Ankarali H., Ankaralli S., Caskurlu H., Cag Y., Arslan F., Erdem H., ...More

ASIA-PACIFIC JOURNAL OF PUBLIC HEALTH, vol.32, no.4, pp.157-160, 2020 (Peer-Reviewed Journal) identifier identifier identifier

  • Publication Type: Article / Article
  • Volume: 32 Issue: 4
  • Publication Date: 2020
  • Doi Number: 10.1177/1010539520928180
  • Journal Name: ASIA-PACIFIC JOURNAL OF PUBLIC HEALTH
  • Journal Indexes: Science Citation Index Expanded, Social Sciences Citation Index, Scopus, CAB Abstracts, CINAHL, EMBASE, Index Islamicus, MEDLINE, Psycinfo, Veterinary Science Database
  • Page Numbers: pp.157-160
  • Keywords: COVID-19, COVID-19 indicators, cubic model, nonlinear estimation, outbreak

Abstract

This study aims to provide both a model by using cumulative cases and cumulative death toll for SARS-CoV-2 (severe acute respiratory syndrome coronavirus 2) outbreak in 4 countries, China, Italy, South Korea, and Turkey, starting from the first diagnosis and to compare associated indicators.
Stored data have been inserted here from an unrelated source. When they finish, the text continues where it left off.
Lemma dial_clock w e w' : dial w = (e, w') → dl_clock w <= dl_clock w' <= Z.max limit (dl_clock w).
Proof using.
  unfold dial. destruct (Z.leb_spec limit (dl_clock w)) as [H|H]; [intros [= _ <-]; lia|].
  destruct (dl_dials w) as [|[r d] ds]; [intros [= _ <-]; lia|]. unfold dial_timeout, millisecond.
  match goal with |- context [limit <? ?t] => destruct (Z.ltb_spec limit t) end; intros [= _ <-]; cbn [dl_clock]; lia.
Qed.
Lemma dial_success w w' : dial w = (None, w') → ∃ d, (None, d) ∈ dl_dials w.
Proof using.
  unfold dial. destruct (limit <=? dl_clock w); [done|]. destruct (dl_dials w) as [|[r d] ds]; [done|].
  destruct (limit <? _); [done|]. destruct (dial_timeout <? _); [done|]. intros [= -> _]. exists d. left.
Qed.
Lemma dial_later w e w' : dial w = (e, w') → ∀ x, x ∈ dl_dials w' → x ∈ dl_dials w.
Proof using.
  unfold dial. destruct (limit <=? dl_clock w); [by intros [= _ <-]|]. destruct (dl_dials w) as [|[r d] ds] eqn:E; [intros [= _ <-]; by rewrite E|].
  destruct (limit <? _); intros [= _ <-] x Hx; by right.
Qed.
Lemma select_clock tick w more w' : select_tick tick w = (more, w') → dl_clock w <= Z.max limit (dl_clock w) →
  dl_clock w <= dl_clock w' <= Z.max limit (dl_clock w) ∧ dl_dials w' = dl_dials w
  ∧ (more = true → tick <= dl_clock w' ∧ (dl_clock w <= limit → tick <= limit)).
Proof using.
  unfold select_tick. intros H Hc.
  destruct (Z.leb_spec tick (dl_clock w)), (Z.leb_spec limit (dl_clock w)), (Z.ltb_spec (dl_clock w) tick), (Z.eqb_spec tick limit),
    (Z.ltb_spec tick limit); cbn [andb orb] in H; try lia;
    try (destruct (dl_choices w) as [|c cs]); injection H as <- <-; cbn [dl_clock dl_at dl_dials]; (split; [lia|split; [done|]]; try done; intros; lia).
Qed.
Lemma next_tick_after start now : now < next_tick start now.
Proof using. unfold next_tick, tick_period, millisecond. zdiv. Qed.
Lemma wait_loop_returns rounds start tick w :
  start <= dl_clock w <= limit → (∃ k, tick = start + k * tick_period) → (limit - tick < (Z.of_nat rounds - 1) * tick_period) →
  (0 < rounds)%nat →
  ∃ e w', wait_loop rounds start tick w = (Some e, w') ∧ dl_clock w' <= limit
    ∧ match e with None => ∃ d, (None, d) ∈ dl_dials w | Some e => e = ended end.
Proof using.
  revert tick w. induction rounds as [|k IH]; intros tick w Hc [j Hj] Hl Hr; [lia|]. cbn [wait_loop]. unfold bind at 1.
  destruct (dial w) as [e w1] eqn:Hd. pose proof (dial_clock _ _ _ Hd) as Hc1. destruct e as [e|].
  - unfold bind at 1. destruct (select_tick tick w1) as [more w2] eqn:Hs. apply select_clock in Hs as (Hc2 & Hds & Hm); [|lia].
    destruct more; [|exists (Some ended), w2; split; [done|]; split; [lia|done]]. destruct (Hm eq_refl) as [Ht Htl].
    specialize (Htl ltac:(lia)).
    destruct (IH (next_tick start (dl_clock w2)) w2) as (e' & w' & He & Hw & Hres).
    + lia.
    + unfold next_tick. eauto.
    + assert (next_tick start (dl_clock w2) >= tick + tick_period).
      { unfold next_tick. subst tick. assert (j <= (dl_clock w2 - start) / tick_period) by
          (apply Z.div_le_lower_bound; [done|]; unfold tick_period, millisecond in *; lia).
        unfold tick_period, millisecond in *. lia. }
      unfold tick_period, millisecond in *. lia.
    + unfold tick_period, millisecond in *. lia.
    + exists e', w'. split; [exact He|]. split; [done|]. destruct e'; [done|]. destruct Hres as [d Hin]. exists d.
      rewrite Hds in Hin. by eapply dial_later.
  - exists None, w1. split; [done|]. split; [lia|]. by eapply dial_success.
Qed.
End Wait.
Definition waitTCP (rounds : nat) (parent : option (Time * gerror)) (timeout : Duration) : M dialer (option (option gerror)) := λ w,
  let '(limit, ended) := with_timeout parent (dl_clock w + timeout) in
  wait_loop limit ended rounds (dl_clock w) (dl_clock w + tick_period) w.

(** C21. Waiting for the endpoint ends by the end of its context, in at most one
    round more than there are ticks before it, whatever the dials do and however
    long they take: with success only after a dial that succeeded, else with the
    context's error. *)
Theorem waitTCP_returns parent timeout w :
  let '(limit, ended) := with_timeout parent (dl_clock w + timeout) in
  dl_clock w <= limit →
  ∀ rounds, (Z.to_nat ((limit - dl_clock w) / tick_period) < rounds)%nat →
  ∃ e w', waitTCP rounds parent timeout w = (Some e, w') ∧ dl_clock w' <= limit
    ∧ match e with None => ∃ d, (None, d) ∈ dl_dials w | Some e => e = ended end.
Proof.
  unfold waitTCP. destruct (with_timeout parent (dl_clock w + timeout)) as [limit ended]. intros Hc rounds Hr.
  apply wait_loop_returns; [lia|by exists 1| |lia]. unfold tick_period, millisecond in *.
  assert (0 <= (limit - dl_clock w) / (100 * 1000000)) by (apply Z.div_pos; lia).
  assert ((limit - dl_clock w) / (100 * 1000000) < Z.of_nat rounds) by lia. zdiv.
Qed.

(** [supervisor.Supervisor] as [readinessProcess] calls it, and [waitTCP]. *)
Class EndpointControl (W : Type) := {
  ep_Restart : string → M W (option gerror);
  ep_Reload : M W (option gerror);
  ep_Status : M W EndpointStatus;
  ep_MarkReady : M W unit;
  ep_MarkDegraded : gerror → M W unit;
  ep_waitTCP : string → M W (option gerror)
}.
Section Readiness.
Context {W : Type} {RS : RevisionStore W} {EC : EndpointControl W}.
Definition readiness_ready : M W (option gerror) :=
  let* r := Snapshot_ in
  match r with
  | (_, Some e) => ret (Some e)
  | (snapshot, None) =>
    let* e := ep_waitTCP (Snap_ListenAddress snapshot) in
    match e with
    | Some e => ep_MarkDegraded e ;; ret (Some e)
    | None => ep_MarkReady ;; ret None
    end
  end.
Definition readiness_Restart (revision : string) : M W (option gerror) :=
  err? ep_Restart revision in readiness_ready.
Definition readiness_Reload : M W (option gerror) :=
  let* st := ep_Status in
  if Status_PID st =? 0 then
    let* r := ActiveRevision in
    match r with
    | Err e => ret (Some e)
    | Ok revision => readiness_Restart revision
    end
  else err? ep_Reload in readiness_ready.
#[local] Instance readiness_process : Process W :=
  { process_Restart := readiness_Restart; process_Reload := readiness_Reload }.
The most successful estimation was obtained from the cubic model with natural logarithm for China, Italy, South Korea, and Turkey. The success of the models was around 99%. However, differences began to emerge in China, Italy, and South Korea after the second week. Although the highest number of new cases per 1 million people in China was 9.8 on February 28, 2020; it was 108.4 on March 21, 2020, in Italy; and this was 16.6 on March 5, 2020, in South Korea. On the other hand, the number of new cases was 24.6 per 1 million people on March 27, 2020, in Turkey. The log-cubic model proposed in this study has been set forth to obtain successful results for aforementioned countries, as well as to estimate the course of the COVID-19 outbreak. Other factors such as climacteric factors and genetic differences, which may have an impact on viral spreading and transmission, would also have strengthened the model prediction capacity.